Syria Red Crescent bid to rescue Homs journalists fails
Fresh attempts to evacuate two wounded Western journalists from Homs in Syria have failed, the Red Cross says.
Vehicles from the Syrian Red Crescent reached the besieged suburb of Baba Amr, but left without them.
Frenchwoman Edith Bouvier would not board vehicles, reports said, and other evacuees, including UK photographer Paul Conroy, stayed in solidarity.
Earlier, Syrian forces launched fresh attacks on a number of towns, reports say, with dozens more people killed.
The Local Co-ordination Committees (LCC), an activists' group which organises and documents protests, said a total of 125 people had died across Syria, many of them in a single incident at a checkpoint in Homs - although there has been no independent verification of this.
Reports on Monday evening said the Syrian Red Crescent had managed to regain access to Baba Amr but officials later confirmed they had left without the journalists.
Three Syrians, including a pregnant Syrian woman, her husband, and an elderly female patient, were moved to safety.
Ms Bouvier suffered a broken leg and Mr Conroy was hit by shrapnel in the leg and stomach in an attack last Wednesday that claimed the lives of American Sunday Times journalist Marie Colvin and French photographer Remi Ochlik.
It had been hoped that the bodies of the two dead journalists would be brought out during the same mission, but this also failed.
The BBC's Jim Muir reports from neighbouring Beirut that Ms Bouvier refused to board the Red Crescent vehicles, and the others stayed behind out of solidarity.
Paul Conroy's wife said on Sunday that her husband had rejected an earlier opportunity to leave Homs with the Syrian Red Crescent as the photographer had been advised that they were "not to be trusted".
And the UK's International Development Secretary Andrew Mitchell told the BBC there was evidence of people on the ground "infiltrating the Syrian Red Crescent" and "posing an additional danger" to injured people seeking to leave Homs.
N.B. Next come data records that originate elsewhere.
Lemma set_lvl_spec i l v v0 sl : lvl i l sl = Some v0 ->
  exists sl', set_lvl i l v sl = Some sl' /\ same_nodes sl sl' /\
    forall j k, lvl j k sl' = if decide (j = i /\ k = l) then Some v else lvl j k sl.
Proof.
  intros Hl. unfold set_lvl. rewrite Hl. cbn [mbind option_bind]. unfold lvl in Hl. destruct (node i sl) as [n|] eqn:Hn; [|done]. cbn [mbind option_bind] in Hl.
  destruct (upd_node_spec i (fun n => set_levels (<[l:=v]> (levels n)) n) n sl Hn) as (sl' & E & ? & ? & ? & ? & ? & Hnode).
  exists sl'. split; [done|]. pose proof (lookup_lt_Some _ _ _ Hl). split.
  - repeat split; try done. intros j m Hm. rewrite Hnode. case_decide as Hj; [subst j|by exists m].
    replace m with n by congruence. eexists. split; [done|]. cbn [member score backward levels set_levels]. by rewrite length_insert.
  - intros j k. unfold lvl. rewrite Hnode. destruct (decide (j = i)) as [->|Hj]; [|by rewrite decide_False by naive_solver].
    rewrite Hn. cbn [mbind option_bind levels set_levels]. destruct (decide (k = l)) as [->|Hk].
    + rewrite decide_True by done. by apply list_lookup_insert_eq.
    + rewrite decide_False by naive_solver. by apply list_lookup_insert_ne.
Qed.

Lemma put_spec {A} i (v : A) l : i < length l -> put i v l = Some (<[i:=v]> l).
Proof. intros. unfold put. by rewrite decide_True. Qed.

(** The level a deletion or an insertion works on: the predecessor's index. *)
Definition pred_id (cs : list Cell) (r l : nat) : N := idat cs (pred_of cs l r).

(** [update] (and [rank]) up to level [n]. *)
Definition updates (cs : list Cell) (r n : nat) (update : list N) : Prop :=
  length update = MAX_LEVEL /\ forall l, l < n -> update !! l = Some (pred_id cs r l).
Definition ranked (cs : list Cell) (r n : nat) (ranks : list Z) : Prop :=
  length ranks = MAX_LEVEL /\ forall l, l < n -> ranks !! l = Some (Z.of_nat (pred_of cs l r)).

(** ** The descents *)

Section descents.
Context {sl : Skiplist} {cs : list Cell} (R : rep sl cs) {s : f64} {m : bytes} {r : nat} (Hr : r <= length cs)
  (Hcut : forall q c, cs !! q = Some c -> item_lt (citem c) (m, s) = bool_decide (q < r)).

Lemma node_lt_at q c : cs !! q = Some c -> node_lt (cid c) s m sl = Some (bool_decide (q < r)).
Proof.
  intros Hc. destruct (node_at R q c Hc) as (n & Hn & Hi & _). unfold node_lt. rewrite Hn. cbn [mbind option_bind].
  f_equal. rewrite <-(Hcut q c Hc). unfold item_lt. by rewrite <-Hi.
Qed.

Lemma update_descent_spec n p update :
  n <= level sl -> (0 < n -> tall cs (n - 1) p) -> p <= r -> length update = MAX_LEVEL ->
  exists update', update_descent n s m (idat cs p) update sl = Some (idat cs (if decide (n = 0) then p else r), update') /\
    length update' = MAX_LEVEL /\ forall l, update' !! l = if decide (l < n) then Some (pred_id cs r l) else update !! l.
Proof.
  pose proof (rep_level _ _ R) as Hlv. revert p update. induction n as [|i IH]; intros p update Hn Tp Hp Hu; [exists update; split; [done|]; split; [done|]; done|].
  cbn [update_descent]. pose proof (walk_spec R (fun f _ => node_lt f s m sl) i p r (- Z.of_nat p) ltac:(lia)) as Hw. rewrite Z.add_opp_diag_r in Hw.
  rewrite Hw; [clear Hw|replace i with (S i - 1) by lia; apply Tp; lia|done|intros q c _ Hc _; by apply (node_lt_at q)].
  cbn [mbind option_bind]. rewrite put_spec by lia. cbn [mbind option_bind]. pose proof (pred_le R i r ltac:(lia)).
  destruct (IH (pred_of cs i r) (<[i:=idat cs (pred_of cs i r)]> update)) as (u' & E & Hl & Hu'); [lia|intros; apply (pred_tall R); lia|done|by rewrite length_insert|].
  exists u'. rewrite E. split; [do 2 f_equal|].
  - destruct (decide (i = 0)) as [->|]; [by rewrite (pred_zero R)|done].
  - split; [done|]. intros l. rewrite Hu'. destruct (decide (l < i)); [by rewrite decide_True by lia|]. destruct (decide (l = i)) as [->|].
    + rewrite decide_True by lia. apply list_lookup_insert_eq. lia.
    + rewrite decide_False by lia. by apply list_lookup_insert_ne.
Qed.

Lemma insert_descent_spec n p update ranks :
  n <= level sl -> (0 < n -> tall cs (n - 1) p) -> p <= r -> length update = MAX_LEVEL -> length ranks = MAX_LEVEL ->
  (if decide (n = level sl) then p = 0 else ranks !! n = Some (Z.of_nat p)) ->
  exists update' ranks', insert_descent n s m (idat cs p) update ranks sl = Some (update', ranks') /\
    length update' = MAX_LEVEL /\ length ranks' = MAX_LEVEL /\
    forall l, (update' !! l = if decide (l < n) then Some (pred_id cs r l) else update !! l) /\
              (ranks' !! l = if decide (l < n) then Some (Z.of_nat (pred_of cs l r)) else ranks !! l).
Proof.
  pose proof (rep_level _ _ R) as Hlv. revert p update ranks. induction n as [|i IH]; intros p update ranks Hn Tp Hp Hu Hk Hrk; [by exists update, ranks|].
  cbn [insert_descent]. assert ((if decide (i + 1 = level sl) then Some 0%Z else ranks !! (i + 1)) = Some (Z.of_nat p)) as ->.
  { rewrite Nat.add_1_r. destruct (decide (S i = level sl)); [by subst p|done]. }
  cbn [mbind option_bind]. pose proof (walk_spec R (fun f _ => node_lt f s m sl) i p r 0 ltac:(lia)) as Hw. rewrite !Z.add_0_r in Hw.
  rewrite Hw; [clear Hw|replace i with (S i - 1) by lia; apply Tp; lia|done|intros q c _ Hc _; by apply (node_lt_at q)].
  cbn [mbind option_bind]. rewrite !put_spec by lia. cbn [mbind option_bind]. pose proof (pred_le R i r ltac:(lia)).
  edestruct (IH (pred_of cs i r)) as (u' & k' & E & Hlu & Hlk & Hl);
    [lia|intros; apply (pred_tall R); lia|done|by rewrite length_insert|by rewrite length_insert| |].
  { rewrite decide_False by lia. apply list_lookup_insert_eq. lia. }
  exists u', k'. split; [exact E|]. split; [done|]. split; [done|]. intros l. destruct (Hl l) as [-> ->].
  destruct (decide (l < i)); [by rewrite !decide_True by lia|]. destruct (decide (l = i)) as [->|].
  - rewrite !(decide_True (P := i < S i)) by lia. split; apply list_lookup_insert_eq; lia.
  - rewrite !(decide_False (P := l < S i)) by lia. split; by apply list_lookup_insert_ne.
Qed.

Lemma find_descent : exists update, update_descent (level sl) s m HEAD (replicate MAX_LEVEL HEAD) sl = Some (idat cs r, update) /\ updates cs r (level sl) update.
Proof.
  pose proof (rep_level _ _ R) as Hlv. destruct (update_descent_spec (level sl) 0 (replicate MAX_LEVEL HEAD)) as (u & E & Hl & Hu);
    [done|intros; apply tall_head; lia|lia|by rewrite length_replicate|].
  rewrite decide_False in E by lia. exists u. split; [done|]. split; [done|]. intros l Hlt. by rewrite Hu, decide_True.
Qed.
End descents.
(* ===== verification/SkiplistUnlink.v ===== *)
(** * Taking a node out of a skip list ([src/encoding/skiplist.rs])

    [unlink] and [release]: the row with a cell becomes the row without it. *)
From S2P Require Import Prelude Dtoa Skiplist SkiplistOrder SkiplistFacts SkiplistReads SkiplistRows SkiplistWrites.
Open Scope nat_scope.

Section unlink.
Context {sl : Skiplist} {cs : list Cell} {c : Cell} {r : nat} (Hr : r <= length cs) (R : rep sl (ins r c cs)).
Context {update : list N} (Hu : updates (ins r c cs) r (level sl) update).

Lemma big_row p d : row cs !! p = Some d -> row (ins r c cs) !! shift r p = Some d.
Proof. intros. by rewrite row_ins_shift. Qed.

Lemma cell_not_new p d : row cs !! p = Some d -> cid d <> cid c.
Proof.
  intros Hd E. pose proof (rep_ids _ _ R) as [Hn _]%NoDup_app. rewrite ids_ins in Hn. apply NoDup_cons in Hn as [Hn _]. apply Hn. rewrite <-E.
  by apply list_elem_of_fmap_2, (list_elem_of_lookup_2 _ p).
Qed.

Lemma shift_le p : p <= length cs -> shift r p <= length (ins r c cs).
Proof. intros. rewrite ins_length by done. unfold shift. case_decide; lia. Qed.

Lemma small_id p : p <= length cs -> idat cs p = idat (ins r c cs) (shift r p) /\ idat cs p <> NIL /\ idat cs p <> cid c.
Proof.
  intros Hp. rewrite idat_shift by done. split; [done|]. destruct (row_lt cs p Hp) as [d Hd]. split.
  - rewrite <-(idat_shift (c := c) Hr). apply (id_not_nil R). by apply shift_le.
  - rewrite (idat_row _ _ _ Hd). by eapply cell_not_new.
Qed.

(** The two links at the deleted node, level by level. *)
Lemma link_before l : l < level sl -> lvl (pred_id (ins r c cs) r l) l sl =
  Some (if decide (l < height c) then {| forward := cid c; span := Z.of_nat r - Z.of_nat (pred_of cs l r) + 1 |}
        else {| forward := forward (old_link cs r l); span := span (old_link cs r l) + 1 |}).
Proof.
  intros Hl. pose proof (rep_level _ _ R) as Hlv. pose proof (pred_of_is cs l r ltac:(lia)) as (Hp & Tp & _).
  unfold pred_id. rewrite pred_ins by done. pose proof (link_at R (shift r (pred_of cs l r)) l) as E. rewrite ins_link_old in E by (done || lia).
  rewrite decide_True in E by done. rewrite shift_low in E by done. rewrite E; [by case_decide|rewrite <-(shift_low r (pred_of cs l r)) by done; by apply tall_shift|done].
Qed.

Lemma link_after l : l < level sl -> l < height c -> lvl (cid c) l sl =
  Some {| forward := forward (old_link cs r l); span := span (old_link cs r l) - (Z.of_nat r - Z.of_nat (pred_of cs l r)) |}.
Proof.
  intros Hl Hh. pose proof (rep_level _ _ R) as Hlv. rewrite <-(idat_new (r := r) (c := c) (cs := cs)) by done.
  rewrite (link_at R (S r) l) by (done || by apply tall_new). by rewrite ins_link_new by (done || lia).
Qed.

Lemma old_span l : l < MAX_LEVEL -> (Z.of_nat r - Z.of_nat (pred_of cs l r) <= span (old_link cs r l) <= Z.of_nat (length cs) - Z.of_nat (pred_of cs l r))%Z /\
  pred_of cs l r <= r /\ forward (old_link cs r l) <> cid c.
Proof.
  intros Hl. pose proof (pred_of_is cs l r Hl) as Hp. unfold old_link.
  pose proof (next_past Hr l _ _ Hp (next_of_is cs l _)) as Hq.
  pose proof (next_of_is cs l (pred_of cs l r)) as Ho. destruct (next_of cs l _) as [q|]; cbn [beyond link_to span forward next_is] in *.
  - destruct Ho as (_ & T%tall_le & _). split; [lia|]. split; [apply Hp|]. by apply small_id.
  - destruct Hp as [Hp _]. split; [lia|]. split; [done|]. intros E. destruct (rep_node _ _ R (S r) c) as (n & Hn & _); [by apply row_ins_new|].
    pose proof (rep_small _ _ R). unfold node in Hn. apply lookup_lt_Some in Hn. rewrite <-E in Hn. unfold NIL in *. lia.
Qed.

Lemma unlink_links :
  exists sl1, unlink_levels (level sl) 0 (cid c) update sl = Some sl1 /\ same_nodes sl sl1 /\ (forall k, lvl (cid c) k sl1 = lvl (cid c) k sl) /\
    forall p l d, row cs !! p = Some d -> l < height d -> l < level sl -> lvl (cid d) l sl1 = Some (link_to cs p (next_of cs l p)).
Proof.
  pose proof (rep_level _ _ R) as Hlv. pose proof (small_len _ _ R) as Hsm. rewrite ins_length in Hsm by done. destruct Hu as [_ Hup].
  set (old l := if decide (l < height c) then {| forward := cid c; span := Z.of_nat r - Z.of_nat (pred_of cs l r) + 1 |}
        else {| forward := forward (old_link cs r l); span := span (old_link cs r l) + 1 |}).
  set (xl l := {| forward := forward (old_link cs r l); span := span (old_link cs r l) - (Z.of_nat r - Z.of_nat (pred_of cs l r)) |}).
  assert (forall l, l < level sl -> pred_id (ins r c cs) r l = idat cs (pred_of cs l r) /\ pred_of cs l r <= length cs) as Hid.
  { intros l Hl. destruct (old_span l ltac:(lia)) as (_ & Hp & _). unfold pred_id. rewrite pred_ins by done. split; [|lia].
    rewrite <-(shift_low r (pred_of cs l r)) at 1 by done. by apply idat_shift. }
  destruct (unlink_levels_spec (pred_id (ins r c cs) r) old (cid c) xl (level sl) 0 update sl) as (sl1 & E & Sn & Hl1).
  { intros l Hl. split; [apply Hup; lia|]. split; [apply link_before; lia|]. destruct (Hid l ltac:(lia)) as [-> Hp]. split; [by apply small_id|].
    intros Hf. apply link_after; [lia|]. unfold old in Hf. case_decide; [done|]. cbn [forward] in Hf. by apply old_span in Hf; [|lia]. }
  assert (forall l, l < level sl -> unlinked old (cid c) xl l = old_link cs r l) as Hunl.
  { intros l Hl. destruct (old_span l ltac:(lia)) as (Hs & Hp & Hf). unfold unlinked, old, xl. destruct (decide (l < height c)); cbn [forward span].
    - rewrite decide_True by done. rewrite (wrapu32 (_ + _)) by lia. rewrite wrapu32 by lia. destruct (old_link cs r l); cbn in *. f_equal. lia.
    - rewrite decide_False by done. rewrite wrapu32 by lia. destruct (old_link cs r l); cbn in *. f_equal. lia. }
  exists sl1. split; [done|]. split; [done|]. split.
  - intros k. rewrite Hl1. rewrite decide_False; [done|]. intros [Hk E']. destruct (Hid k ltac:(lia)) as [E1 E2]. rewrite E1 in E'. by apply (small_id (pred_of cs k r)).
  - intros p l d Hd Hh Hl. rewrite Hl1. pose proof (lookup_lt_Some _ _ _ Hd) as Hplt. rewrite row_length in Hplt.
    destruct (Hid l Hl) as [-> Hple]. destruct (decide (p = pred_of cs l r)) as [Ep|Hne].
    + rewrite decide_True by (split; [lia|rewrite <-Ep; symmetry; by apply idat_row]). rewrite Hunl by done. unfold old_link. by rewrite <-Ep.
    + rewrite decide_False.
      * rewrite (rep_links _ _ R (shift r p) l d) by (done || by apply big_row). rewrite ins_link_old by (done || lia || by exists d).
        by rewrite decide_False.
      * intros [_ E']. rewrite <-(idat_row _ _ _ Hd) in E'. apply Hne. apply (f_equal (fun i => i)) in E'.
        destruct (small_id p ltac:(lia)) as [E1 _], (small_id (pred_of cs l r) Hple) as [E2 _]. rewrite E1, E2 in E'.
        apply (id_inj R) in E'; [|by apply shift_le; lia|by apply shift_le]. revert E'. unfold shift. repeat case_decide; lia.
Qed.

Lemma small_heights d : d ∈ cs -> 1 <= height d <= level sl.
Proof. intros Hd. apply (rep_heights _ _ R). rewrite ins_perm. by right. Qed.

(** The neighbours joined, the node not yet in the free list. *)
Lemma unlink_joined :
  exists sl1 sl2, unlink_levels (level sl) 0 (cid c) update sl = Some sl1 /\ (forward <$> lvl (cid c) 0 sl1) = Some (idat cs (S r)) /\
    (backward <$> node (cid c) sl1) = Some (back cs (S r)) /\
    (if decide (idat cs (S r) <> NIL) then upd_node (idat cs (S r)) (set_backward (back cs (S r))) sl1 else Some (set_tail (back cs (S r)) sl1)) = Some sl2 /\
    level sl2 = level sl /\ rep (set_len (len sl2 - 1) sl2) cs /\ cid c ∉ (cid <$> row cs) ++ free sl2 /\ exists n, node (cid c) sl2 = Some n.
Proof.
  pose proof (rep_level _ _ R) as Hlv. destruct unlink_links as (sl1 & E1 & (A1 & A2 & A3 & A4 & A5 & A6) & Hx & Hlk).
  destruct (rep_node _ _ R (S r) c) as (n & Hn & Hln & Hb); [by apply row_ins_new|]. destruct (Hb ltac:(lia)) as [_ Hbk]. rewrite back_new in Hbk by done.
  destruct (A6 _ _ Hn) as (n1 & Hn1 & _ & _ & Hb1 & _).
  assert (1 <= height c) as Hhc by (apply (rep_heights _ _ R); rewrite ins_perm; by left).
  destruct (set_back_spec (idat cs (S r)) (back cs (S r)) sl1) as (sl2 & E2 & C1 & C2 & C3 & C4 & C5 & C6 & C7); [|rewrite A1; apply (rep_small _ _ R)|].
  { intros Hne. destruct (row cs !! S r) as [d|] eqn:Hd; [|unfold idat in Hne; by rewrite Hd in Hne]. rewrite (idat_row _ _ _ Hd).
    destruct (rep_node _ _ R _ _ (big_row _ _ Hd)) as (m & Hm & _). destruct (A6 _ _ Hm) as (m' & ? & _). eauto. }
  exists sl1, sl2. split; [done|]. split.
  { rewrite Hx, link_after by lia. cbn [fmap option_fmap option_map forward]. f_equal. apply old_link_forward; [|done]. intros d Hd. apply small_heights in Hd. lia. }
  split; [rewrite Hn1; cbn; by rewrite Hb1, Hbk|]. split; [done|].
  pose proof (rep_ids _ _ R) as Hids. rewrite ids_ins in Hids. apply NoDup_cons in Hids as [Hnot Hnd].
  split; [by rewrite C3, A4|]. split; [|split; [by rewrite C2, A2|eauto]].
  split; cbn [len level tail free nodes set_len].
  - rewrite C4, A5, (rep_len _ _ R), ins_length by done. lia.
  - by rewrite C3, A4.
  - intros d Hd. rewrite C3, A4. by apply small_heights.
  - by rewrite C2, A2.
  - intros i Hi. rewrite C2, A2 in Hi. rewrite C1, A1. apply (rep_arena _ _ R). rewrite ids_ins. by right.
  - rewrite C1, A1. apply (rep_small _ _ R).
  - intros p d Hd. destruct (rep_node _ _ R _ _ (big_row _ _ Hd)) as (m & Hm & Hl & Hbm). destruct (A6 _ _ Hm) as (m1 & Hm1 & M1 & M2 & M3 & M4).
    eexists. split; [exact (C7 _ _ Hm1)|]. pose proof (lookup_lt_Some _ _ _ Hd) as Hplt. rewrite row_length in Hplt.
    assert (cid d = idat cs (S r) <-> p = S r) as Hnb.
    { rewrite <-(idat_row _ _ _ Hd). split; [|by intros ->]. intros E. destruct (decide (S r <= length cs)).
      - destruct (small_id p ltac:(lia)) as [F1 _], (small_id (S r) ltac:(lia)) as [F2 _]. rewrite F1, F2 in E.
        apply (id_inj R) in E; [|apply shift_le; lia|apply shift_le; lia]. revert E. unfold shift. repeat case_decide; lia.
      - unfold idat at 2 in E. rewrite lookup_ge_None_2 in E by (rewrite row_length; lia). by apply small_id in E; [|lia]. }
    split; [destruct (decide (cid d = idat cs (S r))); cbn [levels set_backward]; congruence|]. intros Hp. assert (0 < shift r p) as Hsp by (by apply shift_pos).
    destruct (Hbm Hsp) as [Hi Hbk']. rewrite back_shift in Hbk' by done. destruct (decide (cid d = idat cs (S r))) as [Hq|Hq].
    + cbn [member score backward set_backward]. rewrite M1, M2. split; [done|]. f_equal. symmetry. by apply Hnb.
    + rewrite M1, M2, M3. split; [done|]. rewrite Hbk'. rewrite decide_False; [done|]. by rewrite <-Hnb.
  - intros p l d Hd Hh Hl. rewrite C3, A4 in Hl. etransitivity; [apply C6|]. by apply Hlk.
  - rewrite C5. case_decide as Hf.
    + assert (r = length cs) as E by (destruct (decide (r < length cs)); [exfalso; destruct (small_id (S r) ltac:(lia)) as (_ & Hn0 & _); done|lia]). by rewrite <-E.
    + assert (r < length cs) as Hlt by (destruct (decide (r < length cs)); [done|]; exfalso; apply Hf; unfold idat; by rewrite lookup_ge_None_2 by (rewrite row_length; lia)).
      rewrite A3, (rep_tail _ _ R), ins_length by done. rewrite <-(shift_high r (S (length cs))) by lia. rewrite back_shift by (done || lia). by rewrite decide_False by lia.
Qed.
End unlink.

(** Levels that became empty are given up. *)
Lemma shrink_rep sl cs n :
  rep (set_level n sl) cs -> exists n', shrink_level n sl = Some n' /\ rep (set_level n' sl) cs.
Proof.
  induction n as [|k IH]; intros R; [by exists 0|]. destruct k as [|k]; [by exists 1|].
  change (shrink_level (S (S k)) sl) with (l ← lvl HEAD (S k) sl; if decide (forward l = NIL) then shrink_level (S k) sl else Some (S (S k))).
  pose proof (rep_level _ _ R) as Hlv. cbn [level set_level] in Hlv. pose proof (link_at R 0 (S k) ltac:(by apply tall_head; lia) ltac:(cbn; lia)) as E.
  change (lvl HEAD (S k) sl = Some (link_to cs 0 (next_of cs (S k) 0))) in E. rewrite E. cbn [mbind option_bind]. case_decide as Hf; [|by exists (S (S k))].
  apply IH. pose proof (next_of_is cs (S k) 0) as Ho. destruct (next_of cs (S k) 0) as [q|].
  { cbn [link_to forward] in Hf. destruct Ho as (_ & T%tall_le & _). by apply (id_not_nil R) in Hf. }
  assert (forall c, c ∈ cs -> height c <= S k) as Hh.
  { intros c (q & Hq)%list_elem_of_lookup_1. destruct (decide (height c <= S k)) as [|Hc]; [done|]. exfalso.
    apply (Ho (S q)); [lia|]. exists c. split; [done|lia]. }
  apply (same_nodes_rep (set_level (S (S k)) sl) (set_level (S (S k)) sl) cs (S k)); [done|apply same_nodes_refl|lia|done|].
  intros p l c Hc Hl Hlk. by apply (rep_links _ _ R); [| |cbn; lia].
Qed.

Lemma shrink_len n m sl : shrink_level n (set_len m sl) = shrink_level n sl.
Proof.
  induction n as [|k IH]; [done|]. destruct k as [|k]; [done|].
  change (shrink_level (S (S k)) (set_len m sl)) with (l ← lvl HEAD (S k) sl; if decide (forward l = NIL) then shrink_level (S k) (set_len m sl) else Some (S (S k))).
  by rewrite IH.
Qed.

Lemma set_level_same sl : set_level (level sl) sl = sl.
Proof. by destruct sl. Qed.

(** A node outside the row goes to the free list. *)
Lemma release_rep sl cs x :
  rep sl cs -> x ∉ (cid <$> row cs) ++ free sl -> (exists n, node x sl = Some n) -> exists sl', release x sl = Some sl' /\ rep sl' cs /\ free sl' <> [].
Proof.
  intros R Hx [n Hn]. unfold release. destruct (upd_node_spec x (fun _ => {| member := []; score := Floats.SpecFloat.S754_zero false; backward := NIL; levels := [] |}) n sl Hn)
    as (sl1 & -> & E1 & E2 & E3 & E4 & E5 & En). cbn [mbind option_bind]. eexists. split; [done|]. split; [|done].
  assert (forall p c, row cs !! p = Some c -> cid c <> x) as Hne.
  { intros p c Hc E. apply Hx, elem_of_app. left. rewrite <-E. by apply list_elem_of_fmap_2, (list_elem_of_lookup_2 _ p). }
  split; cbn [len level tail free nodes set_free].
  - rewrite E5. apply (rep_len _ _ R).
  - rewrite E4. apply (rep_level _ _ R).
  - rewrite E4. apply (rep_heights _ _ R).
  - rewrite E2, <-Permutation_middle. apply NoDup_cons. split; [done|apply (rep_ids _ _ R)].
  - intros i Hi. rewrite E2, <-Permutation_middle in Hi. rewrite E1. apply elem_of_cons in Hi as [->|Hi]; [by unfold node in Hn; apply lookup_lt_Some in Hn|by apply (rep_arena _ _ R)].
  - rewrite E1. apply (rep_small _ _ R).
  - intros p c Hc. destruct (rep_node _ _ R p c Hc) as (m & Hm & Hl & Hb). exists m. split; [|done].
    change (node (cid c) sl1 = Some m). by rewrite En, decide_False by by eapply Hne.
  - intros p l c Hc Hh Hl. rewrite E4 in Hl. rewrite <-(rep_links _ _ R p l c Hc Hh Hl). unfold lvl. change (node (cid c) (set_free (x :: free sl1) sl1)) with (node (cid c) sl1).
    by rewrite En, decide_False by by eapply Hne.
  - rewrite E3. apply (rep_tail _ _ R).
Qed.

Lemma remove_found_rep sl cs c r update :
  r <= length cs -> rep sl (ins r c cs) -> updates (ins r c cs) r (level sl) update ->
  exists sl', remove_found (cid c) update sl = Some sl' /\ rep sl' cs /\ free sl' <> [].
Proof.
  intros Hr R Hu. destruct (unlink_joined Hr R Hu) as (sl1 & sl2 & E1 & E2 & E3 & E4 & El & R2 & Hx & n & Hn).
  unfold remove_found, unlink. rewrite E1. cbn [mbind option_bind]. rewrite E2. cbn [mbind option_bind]. rewrite E3. cbn [mbind option_bind]. rewrite E4. cbn [mbind option_bind].
  destruct (shrink_rep (set_len (len sl2 - 1) sl2) cs (level sl2)) as (lv & Hs & R3); [by rewrite (set_level_same (set_len _ sl2))|].
  rewrite shrink_len in Hs. rewrite Hs. cbn [mbind option_bind].
  apply (release_rep (set_len (len sl2 - 1) (set_level lv sl2))); [exact R3|exact Hx|by exists n].
Qed.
Meanwhile, the LCC said 15 people had been killed in the Idlib area, nine in the Aleppo area, and several in the suburbs of Damascus.
Several towns in Idlib came under army assault for the first time, reports said.
BBC correspondent Ian Pannell, who is in northern Syria, says troops fired artillery, mortars and anti-aircraft guns at Binnish and other towns on Monday.
Binnish has been under the control of the Free Syrian Army and the Syrian Liberation Army for the past week.
Our correspondent says the bombardment, which began in the early morning, appeared to be entirely random, hitting civilian areas rather than targeting rebel positions.
The towns of Sarmin and Maarat al-Numan were also hit, reports said, along with the town of Qusayr, nine miles (15km) outside Homs.
As the crackdown intensified, the European Union imposed further sanctions on Syria.
- a freeze on the European-held assets of the Syrian central bank
- travel bans on seven close associates of President Bashar al-Assad
- a ban on cargo flights from Syria into the EU
- restrictions on the trade in gold and precious metals
UK Foreign Secretary William Hague welcomed the fresh sanctions.
"We will continue working closely with our EU partners to support the Arab League and its plan to end the violence in Syria and bring about a Syrian-led transition to a peaceful and more open political system," he said.
Qatar Prime Minister Sheikh Hamad bin Jassim al-Thani said the international community should do "whatever necessary" to help the Syrian opposition, "including giving them weapons to defend themselves".
"I think they're right to defend themselves with weapons and I think we should help these people by all means," he added.
Syrian state television has meanwhile announced the results of a referendum on a new constitution, which was dismissed by opposition activists and the West as a sham.
The poll showed around 89% support for the proposal, the report said, on a turnout of just over 57%.